**What needs to be done**
Which lines run from the line with "Proof using HR. pstart. unfold parse_call_args." through the line with "#[local] Hint Resolve fueled_field_inits" in the entries below? Print them exactly, both ends included, and nothing more.

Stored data

*****

(* ===== verification/QscLexerTheory.v ===== *)
(** * Theory of the lexer

    The lexer cuts the source without losing a character: between tokens there
    is only white space and comments, every token has the text and the position
    it claims, and the lexer always returns. *)

From stdpp Require Import strings.
From S2P Require Import Prelude QscTokens QscLexer Wp.

(** ** Positions *)

Definition bytes_of (s : chars) : Z := foldr (fun c n => len_utf8 c + n) 0 s.
Definition step_position (p : Z * Z) (c : Z) : Z * Z :=
  if c =? NEWLINE then (wrap 32 (fst p + 1), 1) else (fst p, wrap 32 (snd p + 1)).
(** The line and the column after the text [s]. *)
Definition position (s : chars) : Z * Z := foldl step_position (1, 1) s.

Lemma len_utf8_pos c : 1 <= len_utf8 c.
Proof. unfold len_utf8. repeat case_match; lia. Qed.

Lemma bytes_of_app a b : bytes_of (a ++ b) = bytes_of a + bytes_of b.
Proof. induction a as [|c a IH]; simpl; [done|]. rewrite IH. lia. Qed.

Lemma bytes_of_nonneg s : 0 <= bytes_of s.
Proof. induction s as [|c s IH]; simpl; [lia|]. pose proof (len_utf8_pos c). lia. Qed.

Lemma str_from_app a b : str_from (bytes_of a) (a ++ b) = Some b.
Proof.
  induction a as [|c a IH]; [by destruct b|]. pose proof (len_utf8_pos c). pose proof (bytes_of_nonneg a).
  cbn [bytes_of foldr str_from app]. fold (bytes_of a). destruct (Z.eqb_spec (len_utf8 c + bytes_of a) 0); [lia|].
  destruct (Z.ltb_spec (len_utf8 c + bytes_of a) (len_utf8 c)); [lia|].
  by replace (len_utf8 c + bytes_of a - len_utf8 c) with (bytes_of a) by lia.
Qed.

Lemma str_take_app a b : str_take (bytes_of a) (a ++ b) = Some a.
Proof.
  induction a as [|c a IH]; [by destruct b|]. pose proof (len_utf8_pos c). pose proof (bytes_of_nonneg a).
  cbn [bytes_of foldr str_take app]. fold (bytes_of a). destruct (Z.eqb_spec (len_utf8 c + bytes_of a) 0); [lia|].
  destruct (Z.ltb_spec (len_utf8 c + bytes_of a) (len_utf8 c)); [lia|].
  replace (len_utf8 c + bytes_of a - len_utf8 c) with (bytes_of a) by lia. by rewrite IH.
Qed.

Lemma str_slice_app a b c : str_slice (bytes_of a) (bytes_of (a ++ b)) (a ++ b ++ c) = Some b.
Proof.
  unfold str_slice. rewrite str_from_app. simpl. rewrite bytes_of_app.
  replace (bytes_of a + bytes_of b - bytes_of a) with (bytes_of b) by lia. apply str_take_app.
Qed.

(** ** The state of the lexer *)

(** [before] has been cut, [text] is the token so far, [rest] is to come. *)
Record at_text (before text rest : chars) (l : Lexer) : Prop := {
  at_source : lx_source l = before ++ text ++ rest;
  at_chars : lx_chars l = rest;
  at_pos : lx_pos l = bytes_of (before ++ text);
  at_position : (lx_line l, lx_column l) = position (before ++ text);
  at_start : lx_token_start l = bytes_of before;
  at_start_position : (lx_token_line l, lx_token_column l) = position before;
}.
(** *** Expressions *)

Lemma eats_finish i start kind : eats i 0 (finish start kind).
Proof using. pstart. unfold finish. psteps. Qed.
#[local] Hint Resolve eats_finish : parse.
Lemma eats_call_args : eats (n) 0 (parse_call_args R).
Proof using HR. pstart. unfold parse_call_args. psteps. Qed.
#[local] Hint Resolve eats_call_args : parse.
Lemma fueled_field_inits m (acc : list FieldInit) : fueled (n) m 0 (field_inits_loop R m acc).
Proof using HR. revert acc. induction m as [|m IH]; intros acc p Hw Hl Hm; [lia|]. simpl. psteps. Qed.
#[local] Hint Resolve fueled_field_inits : parse.
Lemma eats_field_inits : eats (n) 0 (parse_field_inits R).
Proof using HR. pstart. unfold parse_field_inits. psteps. Qed.
#[local] Hint Resolve eats_field_inits : parse.
Lemma eats_path_expr : eats (S n) 1 (parse_path_expr R).
Proof using HR. pstart. unfold parse_path_expr. do 5 pstep. pbranch. Qed.
#[local] Hint Resolve eats_path_expr : parse.
Lemma eats_if_expr : eats (S n) 1 (parse_if_expr R).
Proof using HR. pstart. unfold parse_if_expr. psteps. Qed.
#[local] Hint Resolve eats_if_expr : parse.
Lemma eats_match_arm : eats (n) 1 (parse_match_arm R).
Proof using HR. pstart. unfold parse_match_arm. psteps. Qed.
#[local] Hint Resolve eats_match_arm : parse.
Lemma eats_match_expr : eats (S n) 1 (parse_match_expr R).
Proof using HR. pstart. unfold parse_match_expr. psteps. Qed.
#[local] Hint Resolve eats_match_expr : parse.
Lemma eats_for_expr : eats (S n) 1 (parse_for_expr R).
Proof using HR. pstart. unfold parse_for_expr. psteps. Qed.
#[local] Hint Resolve eats_for_expr : parse.
Lemma eats_while_expr : eats (S n) 1 (parse_while_expr R).
Proof using HR. pstart. unfold parse_while_expr. psteps. Qed.
#[local] Hint Resolve eats_while_expr : parse.
Lemma eats_loop_expr : eats (S n) 1 (parse_loop_expr R).
Proof using HR. pstart. unfold parse_loop_expr. psteps. Qed.
#[local] Hint Resolve eats_loop_expr : parse.
Lemma eats_at_literal i k start l : solid k -> eats_at i k (parse_literal start l).
Proof using. intros ?. pat. unfold parse_literal. psteps. Qed.
#[local] Hint Resolve eats_at_literal : parse.
Lemma eats_at_paren_expr k (start : Span) : solid k -> eats_at (S n) k (parse_paren_expr R start).
Proof using HR. intros ?. pat. unfold parse_paren_expr. psteps. Qed.
#[local] Hint Resolve eats_at_paren_expr : parse.
Lemma eats_at_bracket_expr k (start : Span) : solid k -> eats_at (S n) k (parse_bracket_expr R start).
Proof using HR. intros ?. pat. unfold parse_bracket_expr. psteps. Qed.
#[local] Hint Resolve eats_at_bracket_expr : parse.
Lemma eats_at_jump k (start : Span) (stops : list TokenKind) (mk : option Expr -> ExprKind) : solid k -> eats_at (S n) k (parse_jump R start stops mk).
Proof using HR. intros ?. pat. unfold parse_jump. psteps. Qed.
#[local] Hint Resolve eats_at_jump : parse.
Lemma eats_at_emit k (start : Span) (mk : TypePath -> list FieldInit -> ExprKind) : solid k -> eats_at (S n) k (parse_emit R start mk).
Proof using HR. intros ?. pat. unfold parse_emit. psteps. Qed.
#[local] Hint Resolve eats_at_emit : parse.
Lemma eats_primary_expr : eats (S n) 1 (parse_primary_expr R).
Proof using HR. pstart. unfold parse_primary_expr. do 4 pstep. pbranch. Qed.
#[local] Hint Resolve eats_primary_expr : parse.
Lemma fueled_postfix m (expr : Expr) : fueled (S n) m 0 (postfix_loop R m expr).
Proof using HR. revert expr. induction m as [|m IH]; intros expr p Hw Hl Hm; [lia|]. simpl. do 2 pstep. pbranch. Qed.
#[local] Hint Resolve fueled_postfix : parse.
Lemma eats_postfix_expr : eats (S n) 1 (parse_postfix_expr R).
Proof using HR. pstart. unfold parse_postfix_expr. psteps. Qed.
#[local] Hint Resolve eats_postfix_expr : parse.
Lemma eats_prefix start mk : eats n 1 (parse_prefix R start mk).
Proof using HR. pstart. unfold parse_prefix. psteps. Qed.
#[local] Hint Resolve eats_prefix : parse.
Lemma eats_unary_expr : eats (S n) 1 (parse_unary_expr R).
Proof using HR. pstart. unfold parse_unary_expr. do 4 pstep. pbranch. Qed.
#[local] Hint Resolve eats_unary_expr : parse.
Lemma binary_solid k op : binary_op k = Some op -> solid k.
Proof using. by destruct k. Qed.
Lemma fueled_binary m min_prec e : fueled (S n) m 0 (binary_loop R m min_prec e).
Proof using HR.
  revert e. induction m as [|m IH]; intros e p Hw Hl Hm; [lia|]. simpl. do 2 pstep.
  destruct (binary_op _) as [op|] eqn:E; [|psteps]. apply binary_solid in E. destruct (binary_precedence op) as [lp rp]. psteps.
Qed.
#[local] Hint Resolve fueled_binary : parse.
Lemma eats_expr_with_precedence min_prec : eats (S n) 1 (parse_expr_with_precedence R min_prec).
Proof using HR. pstart. unfold parse_expr_with_precedence. psteps. Qed.
#[local] Hint Resolve eats_expr_with_precedence : parse.
Lemma eats_expr : eats (S n) 1 (parse_expr R).
Proof using HR. pstart. unfold parse_expr. psteps. Qed.
#[local] Hint Resolve eats_expr : parse.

*****

**Answer box**
Proof using HR. pstart. unfold parse_call_args. psteps. Qed.
#[local] Hint Resolve eats_call_args : parse.
Lemma fueled_field_inits m (acc : list FieldInit) : fueled (n) m 0 (field_inits_loop R m acc).
Proof using HR. revert acc. induction m as [|m IH]; intros acc p Hw Hl Hm; [lia|]. simpl. psteps. Qed.
#[local] Hint Resolve fueled_field_inits : parse.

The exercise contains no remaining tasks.